• [TASK ITEM]:
Locate the line bearing "client address to" in the material below, then reproduce it and each following line up to and including the line bearing "string renders.".

• [RECORDS FOR THE EXERCISE]:
(** * Admission control of the endpoint server: rate limiter and IP bans

    A shallow embedding of [src/middleware/rateLimiter.js].  The module keeps
    two process-wide tables, [banned] (a plain object used as a map from
    client address to ban record) and [ipTimestamps] (a [Map] from client
    address to the arrival instants of its recent requests), writes the first
    to [data/banned-ips.json] and an audit trail to [logs/request-logs.log].

    Conventions of the embedding.
    - Instants are milliseconds since the epoch, in [Z].  Where the source
      stores [new Date().toISOString()] the model stores the instant that
      string renders.
    - A function that reads the clock takes its readings as leading
      arguments, one per read, so that no relation between two reads of one
      call is assumed.
    - [banned] is a plain object.  Its own properties are the [gmap] of
      the field [banned]; what it inherits is modelled too: the properties
      of [Object.prototype], and those of a record that an assignment to
      ["__proto__"] has put in the place of the prototype ([banned_proto]).
      The entries of the object are ban records, as every entry the module
      writes is.
    - The file system is part of the state; every call may be refused by the
      operating system ([io_ok]), in which case the call throws, as in Node;
      a refused write may have cut the file short before it failed
      ([io_damage]).
    - A ban file whose text is JSON but not an object of ban records makes
      [loadBanned] bind [banned] to a value that is not such an object.  The
      embedding stops there: the run ends in [Beyond], which no handler
      catches. *)

From stdpp Require Import gmap strings list fin_maps pretty.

• [SOLUTION TO THE EXERCISE]:
    client address to ban record) and [ipTimestamps] (a [Map] from client
    address to the arrival instants of its recent requests), writes the first
    to [data/banned-ips.json] and an audit trail to [logs/request-logs.log].

    Conventions of the embedding.
    - Instants are milliseconds since the epoch, in [Z].  Where the source
      stores [new Date().toISOString()] the model stores the instant that
      string renders.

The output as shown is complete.